Provided information:
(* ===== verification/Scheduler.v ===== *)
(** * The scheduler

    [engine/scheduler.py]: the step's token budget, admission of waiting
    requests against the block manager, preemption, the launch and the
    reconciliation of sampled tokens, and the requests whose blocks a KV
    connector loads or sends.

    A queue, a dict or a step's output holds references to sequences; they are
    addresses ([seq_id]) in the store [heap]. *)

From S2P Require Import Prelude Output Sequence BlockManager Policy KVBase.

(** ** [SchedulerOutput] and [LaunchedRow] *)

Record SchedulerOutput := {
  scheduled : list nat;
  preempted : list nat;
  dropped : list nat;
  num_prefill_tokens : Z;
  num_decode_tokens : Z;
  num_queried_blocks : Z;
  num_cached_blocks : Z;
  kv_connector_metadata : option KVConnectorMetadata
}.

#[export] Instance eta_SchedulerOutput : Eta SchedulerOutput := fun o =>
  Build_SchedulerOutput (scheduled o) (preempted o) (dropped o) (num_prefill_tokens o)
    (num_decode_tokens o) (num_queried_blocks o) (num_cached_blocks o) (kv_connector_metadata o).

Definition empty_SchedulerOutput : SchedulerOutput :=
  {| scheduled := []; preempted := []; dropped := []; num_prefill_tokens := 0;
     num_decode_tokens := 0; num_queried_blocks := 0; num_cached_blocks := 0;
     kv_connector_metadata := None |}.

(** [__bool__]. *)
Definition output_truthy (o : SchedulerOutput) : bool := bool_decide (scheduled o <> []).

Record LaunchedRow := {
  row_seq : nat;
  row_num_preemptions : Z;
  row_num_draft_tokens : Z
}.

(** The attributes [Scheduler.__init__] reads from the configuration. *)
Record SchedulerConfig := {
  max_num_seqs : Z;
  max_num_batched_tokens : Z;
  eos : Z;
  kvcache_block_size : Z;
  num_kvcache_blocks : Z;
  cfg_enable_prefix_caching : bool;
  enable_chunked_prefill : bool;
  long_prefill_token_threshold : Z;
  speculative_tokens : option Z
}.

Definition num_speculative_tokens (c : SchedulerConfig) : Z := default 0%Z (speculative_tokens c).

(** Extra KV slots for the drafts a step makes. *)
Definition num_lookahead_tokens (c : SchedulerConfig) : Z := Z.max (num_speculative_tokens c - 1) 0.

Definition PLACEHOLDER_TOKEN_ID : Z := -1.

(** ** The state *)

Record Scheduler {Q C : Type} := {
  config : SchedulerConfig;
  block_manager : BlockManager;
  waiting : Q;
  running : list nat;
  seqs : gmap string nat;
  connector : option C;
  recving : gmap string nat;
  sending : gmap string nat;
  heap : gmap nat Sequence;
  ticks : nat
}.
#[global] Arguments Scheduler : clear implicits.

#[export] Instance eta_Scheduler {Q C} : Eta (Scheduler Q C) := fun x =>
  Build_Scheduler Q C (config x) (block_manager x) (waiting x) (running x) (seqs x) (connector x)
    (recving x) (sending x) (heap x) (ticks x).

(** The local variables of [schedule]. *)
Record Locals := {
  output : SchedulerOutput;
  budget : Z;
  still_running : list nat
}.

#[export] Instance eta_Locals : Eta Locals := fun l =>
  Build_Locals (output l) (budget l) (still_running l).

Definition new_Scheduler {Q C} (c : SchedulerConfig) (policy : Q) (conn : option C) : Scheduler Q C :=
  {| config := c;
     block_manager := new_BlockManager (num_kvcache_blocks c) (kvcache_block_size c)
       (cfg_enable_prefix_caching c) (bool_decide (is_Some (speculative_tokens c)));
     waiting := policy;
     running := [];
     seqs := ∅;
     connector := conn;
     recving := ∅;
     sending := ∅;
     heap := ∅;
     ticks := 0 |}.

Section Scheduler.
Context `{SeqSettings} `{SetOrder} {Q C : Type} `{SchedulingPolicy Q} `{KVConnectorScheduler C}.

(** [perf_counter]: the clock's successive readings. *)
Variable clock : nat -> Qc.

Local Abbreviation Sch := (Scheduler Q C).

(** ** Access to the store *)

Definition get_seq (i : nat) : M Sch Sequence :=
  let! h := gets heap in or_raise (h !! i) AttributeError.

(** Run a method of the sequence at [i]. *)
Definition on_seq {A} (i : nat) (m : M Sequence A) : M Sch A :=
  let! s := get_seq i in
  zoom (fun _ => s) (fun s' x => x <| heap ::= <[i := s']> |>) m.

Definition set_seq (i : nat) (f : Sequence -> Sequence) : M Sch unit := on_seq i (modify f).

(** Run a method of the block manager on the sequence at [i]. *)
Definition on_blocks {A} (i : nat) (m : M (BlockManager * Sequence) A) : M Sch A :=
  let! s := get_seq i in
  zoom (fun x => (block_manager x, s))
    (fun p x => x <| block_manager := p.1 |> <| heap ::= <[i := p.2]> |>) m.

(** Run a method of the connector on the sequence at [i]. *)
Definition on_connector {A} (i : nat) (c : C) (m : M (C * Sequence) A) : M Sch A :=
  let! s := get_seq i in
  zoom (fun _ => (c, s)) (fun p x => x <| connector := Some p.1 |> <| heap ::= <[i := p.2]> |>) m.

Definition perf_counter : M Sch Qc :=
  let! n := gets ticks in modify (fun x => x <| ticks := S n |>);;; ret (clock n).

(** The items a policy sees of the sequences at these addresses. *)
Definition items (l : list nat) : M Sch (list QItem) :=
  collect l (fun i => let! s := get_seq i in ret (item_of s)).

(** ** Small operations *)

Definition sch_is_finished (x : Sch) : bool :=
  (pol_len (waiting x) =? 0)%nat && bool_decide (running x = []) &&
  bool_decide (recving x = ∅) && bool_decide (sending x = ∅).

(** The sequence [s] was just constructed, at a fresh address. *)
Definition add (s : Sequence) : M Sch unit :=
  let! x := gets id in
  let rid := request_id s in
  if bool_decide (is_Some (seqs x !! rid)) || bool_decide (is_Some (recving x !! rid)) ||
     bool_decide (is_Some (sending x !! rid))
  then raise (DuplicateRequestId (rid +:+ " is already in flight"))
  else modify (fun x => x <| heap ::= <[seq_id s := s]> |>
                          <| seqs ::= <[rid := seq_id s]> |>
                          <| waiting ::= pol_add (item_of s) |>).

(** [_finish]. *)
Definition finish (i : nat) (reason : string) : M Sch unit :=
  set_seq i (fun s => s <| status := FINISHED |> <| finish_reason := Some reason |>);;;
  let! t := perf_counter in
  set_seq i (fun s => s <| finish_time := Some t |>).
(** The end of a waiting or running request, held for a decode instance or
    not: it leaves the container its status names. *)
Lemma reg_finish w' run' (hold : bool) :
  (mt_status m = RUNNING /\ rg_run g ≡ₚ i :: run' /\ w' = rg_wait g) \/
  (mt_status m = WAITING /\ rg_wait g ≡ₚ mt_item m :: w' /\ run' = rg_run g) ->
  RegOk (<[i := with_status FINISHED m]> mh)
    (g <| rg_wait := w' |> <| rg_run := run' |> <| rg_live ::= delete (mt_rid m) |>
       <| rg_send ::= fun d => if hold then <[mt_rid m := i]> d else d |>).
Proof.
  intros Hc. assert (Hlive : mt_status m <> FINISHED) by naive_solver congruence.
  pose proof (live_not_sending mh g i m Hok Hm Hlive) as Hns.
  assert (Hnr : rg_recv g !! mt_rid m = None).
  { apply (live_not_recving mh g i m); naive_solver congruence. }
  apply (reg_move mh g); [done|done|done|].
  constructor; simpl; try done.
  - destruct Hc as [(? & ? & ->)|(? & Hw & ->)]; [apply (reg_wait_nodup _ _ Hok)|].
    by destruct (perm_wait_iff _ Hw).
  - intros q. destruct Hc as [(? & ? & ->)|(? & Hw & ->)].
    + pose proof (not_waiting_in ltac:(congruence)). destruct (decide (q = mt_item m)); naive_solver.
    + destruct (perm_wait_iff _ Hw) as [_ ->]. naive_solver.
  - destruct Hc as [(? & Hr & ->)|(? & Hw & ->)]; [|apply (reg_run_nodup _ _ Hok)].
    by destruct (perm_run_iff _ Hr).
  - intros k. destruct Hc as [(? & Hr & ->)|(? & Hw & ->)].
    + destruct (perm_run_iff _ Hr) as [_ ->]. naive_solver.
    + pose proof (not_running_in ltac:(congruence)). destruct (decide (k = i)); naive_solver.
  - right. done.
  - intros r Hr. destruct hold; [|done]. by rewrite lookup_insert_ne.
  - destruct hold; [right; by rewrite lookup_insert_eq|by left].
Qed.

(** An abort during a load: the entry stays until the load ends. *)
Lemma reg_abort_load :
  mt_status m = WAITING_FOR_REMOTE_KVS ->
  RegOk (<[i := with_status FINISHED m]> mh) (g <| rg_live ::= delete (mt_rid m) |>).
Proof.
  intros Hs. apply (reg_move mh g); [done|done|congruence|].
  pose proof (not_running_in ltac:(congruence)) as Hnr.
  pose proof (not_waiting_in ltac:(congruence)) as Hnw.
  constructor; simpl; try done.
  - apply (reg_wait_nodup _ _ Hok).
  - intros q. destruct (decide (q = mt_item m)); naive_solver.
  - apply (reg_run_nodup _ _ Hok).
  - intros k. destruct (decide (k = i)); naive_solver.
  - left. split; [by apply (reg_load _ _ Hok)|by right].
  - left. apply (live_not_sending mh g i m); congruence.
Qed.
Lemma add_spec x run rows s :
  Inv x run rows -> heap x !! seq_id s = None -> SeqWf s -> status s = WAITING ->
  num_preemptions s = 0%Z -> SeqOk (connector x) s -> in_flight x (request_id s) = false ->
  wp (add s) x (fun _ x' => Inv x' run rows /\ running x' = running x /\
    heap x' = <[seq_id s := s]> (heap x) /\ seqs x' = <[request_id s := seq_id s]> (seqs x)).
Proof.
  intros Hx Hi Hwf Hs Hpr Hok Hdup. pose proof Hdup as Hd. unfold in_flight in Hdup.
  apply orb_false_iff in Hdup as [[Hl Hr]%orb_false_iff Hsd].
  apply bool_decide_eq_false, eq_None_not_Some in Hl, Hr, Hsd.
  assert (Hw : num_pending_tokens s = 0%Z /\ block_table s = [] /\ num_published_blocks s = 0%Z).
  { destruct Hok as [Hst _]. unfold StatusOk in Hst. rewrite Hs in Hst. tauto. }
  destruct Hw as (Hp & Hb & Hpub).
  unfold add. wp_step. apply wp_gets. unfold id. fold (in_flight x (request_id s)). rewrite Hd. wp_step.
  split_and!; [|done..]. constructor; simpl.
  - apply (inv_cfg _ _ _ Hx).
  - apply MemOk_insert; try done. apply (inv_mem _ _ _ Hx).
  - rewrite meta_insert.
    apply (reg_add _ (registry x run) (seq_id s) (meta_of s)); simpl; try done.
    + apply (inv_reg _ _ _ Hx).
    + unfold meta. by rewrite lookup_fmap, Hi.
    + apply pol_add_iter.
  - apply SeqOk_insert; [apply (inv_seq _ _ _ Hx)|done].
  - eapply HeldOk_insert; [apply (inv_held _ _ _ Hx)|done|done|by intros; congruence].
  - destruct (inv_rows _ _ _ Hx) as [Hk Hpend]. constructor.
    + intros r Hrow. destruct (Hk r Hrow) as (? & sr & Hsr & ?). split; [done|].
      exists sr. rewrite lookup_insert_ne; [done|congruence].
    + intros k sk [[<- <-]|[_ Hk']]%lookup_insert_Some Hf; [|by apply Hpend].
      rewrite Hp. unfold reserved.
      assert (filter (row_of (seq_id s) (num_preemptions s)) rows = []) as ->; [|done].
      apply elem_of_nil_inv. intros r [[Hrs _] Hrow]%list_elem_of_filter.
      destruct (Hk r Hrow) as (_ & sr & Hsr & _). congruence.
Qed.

Exercise aim:
Find "let rid := request_id s in" in the entries above and copy that whole line exactly, then each line after it through the line that contains "(mt_status m = RUNNING".

Solution to the exercise:
  let rid := request_id s in
  if bool_decide (is_Some (seqs x !! rid)) || bool_decide (is_Some (recving x !! rid)) ||
     bool_decide (is_Some (sending x !! rid))
  then raise (DuplicateRequestId (rid +:+ " is already in flight"))
  else modify (fun x => x <| heap ::= <[seq_id s := s]> |>
                          <| seqs ::= <[rid := seq_id s]> |>
                          <| waiting ::= pol_add (item_of s) |>).

(** [_finish]. *)
Definition finish (i : nat) (reason : string) : M Sch unit :=
  set_seq i (fun s => s <| status := FINISHED |> <| finish_reason := Some reason |>);;;
  let! t := perf_counter in
  set_seq i (fun s => s <| finish_time := Some t |>).
(** The end of a waiting or running request, held for a decode instance or
    not: it leaves the container its status names. *)
Lemma reg_finish w' run' (hold : bool) :
  (mt_status m = RUNNING /\ rg_run g ≡ₚ i :: run' /\ w' = rg_wait g) \/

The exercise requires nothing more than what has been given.